DATA SECTION:
(* ===== verification/RunJobs.v ===== *)
(** * RunJobs: the objects a run creates (pkg/k8s/controllers/pipelinerun_jobs.go)

    The names of the per-run objects, the gateway configuration and the Job
    with its gateway sidecar and component container, as [buildComponentJob]
    builds them; [iterTagFromImage] of iter_tag.go and the pull policies of
    pipelinerun_controller.go.  Parameters: the YAML encoder and the type of
    tolerations, which are only passed on. *)

From S2P Require Import Prelude GoValue ApiTypes GoTime Policy ConfigSchema Status RunTypes.

(** ** strings.Index and strings.LastIndex ([None] is -1) *)

Fixpoint str_index (sub s : string) : option nat :=
  if has_prefix sub s then Some O
  else match s with EmptyString => None | String _ s => S <$> str_index sub s end.

Fixpoint str_last_index (sub s : string) : option nat :=
  match match s with EmptyString => None | String _ s => S <$> str_last_index sub s end with
  | Some n => Some n
  | None => if has_prefix sub s then Some O else None
  end.

Definition iterTagFromImage (img : string) : string :=
  let img := match str_index "@" img with Some at_ => str_take at_ img | None => img end in
  let img :=
    match str_last_index ":" img, str_last_index "/" img with
    | Some colon, Some slash => if (slash <? colon)%nat then str_take colon img else img
    | Some colon, None => str_take colon img
    | None, _ => img
    end in
  match str_last_index "-iter-" img with
  | Some i => str_drop (i + slen "-iter-") img
  | None => EmptyString
  end.

(** ** Kubernetes objects: the fields the operator sets *)

Class K8sTypes : Type := { Toleration : Type }.
(** [yaml.Marshal] of gopkg.in/yaml.v3 on a [map[string]any]. *)
Class YamlMarshal : Type := { yaml_Marshal : gomap value → result string string }.

Inductive EnvVar : Type :=
| EnvValue (name value : string)
| EnvFieldRef (name fieldPath : string).

Record VolumeMount := MkVolumeMount {
  vm_Name : string;
  vm_MountPath : string;
  vm_ReadOnly : bool;
}.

WORK TO BE COMPLETED:
The response has to match the records above word for word.

PROBLEM SOLUTION:
(* ===== verification/RunJobs.v ===== *)
(** * RunJobs: the objects a run creates (pkg/k8s/controllers/pipelinerun_jobs.go)

    The names of the per-run objects, the gateway configuration and the Job
    with its gateway sidecar and component container, as [buildComponentJob]
    builds them; [iterTagFromImage] of iter_tag.go and the pull policies of
    pipelinerun_controller.go.  Parameters: the YAML encoder and the type of
    tolerations, which are only passed on. *)

From S2P Require Import Prelude GoValue ApiTypes GoTime Policy ConfigSchema Status RunTypes.

(** ** strings.Index and strings.LastIndex ([None] is -1) *)

Fixpoint str_index (sub s : string) : option nat :=
  if has_prefix sub s then Some O
  else match s with EmptyString => None | String _ s => S <$> str_index sub s end.

Fixpoint str_last_index (sub s : string) : option nat :=
  match match s with EmptyString => None | String _ s => S <$> str_last_index sub s end with
  | Some n => Some n
  | None => if has_prefix sub s then Some O else None
  end.

Definition iterTagFromImage (img : string) : string :=
  let img := match str_index "@" img with Some at_ => str_take at_ img | None => img end in
  let img :=
    match str_last_index ":" img, str_last_index "/" img with
    | Some colon, Some slash => if (slash <? colon)%nat then str_take colon img else img
    | Some colon, None => str_take colon img
    | None, _ => img
    end in
  match str_last_index "-iter-" img with
  | Some i => str_drop (i + slen "-iter-") img
  | None => EmptyString
  end.

(** ** Kubernetes objects: the fields the operator sets *)

Class K8sTypes : Type := { Toleration : Type }.
(** [yaml.Marshal] of gopkg.in/yaml.v3 on a [map[string]any]. *)
Class YamlMarshal : Type := { yaml_Marshal : gomap value → result string string }.

Inductive EnvVar : Type :=
| EnvValue (name value : string)
| EnvFieldRef (name fieldPath : string).

Record VolumeMount := MkVolumeMount {
  vm_Name : string;
  vm_MountPath : string;
  vm_ReadOnly : bool;
}.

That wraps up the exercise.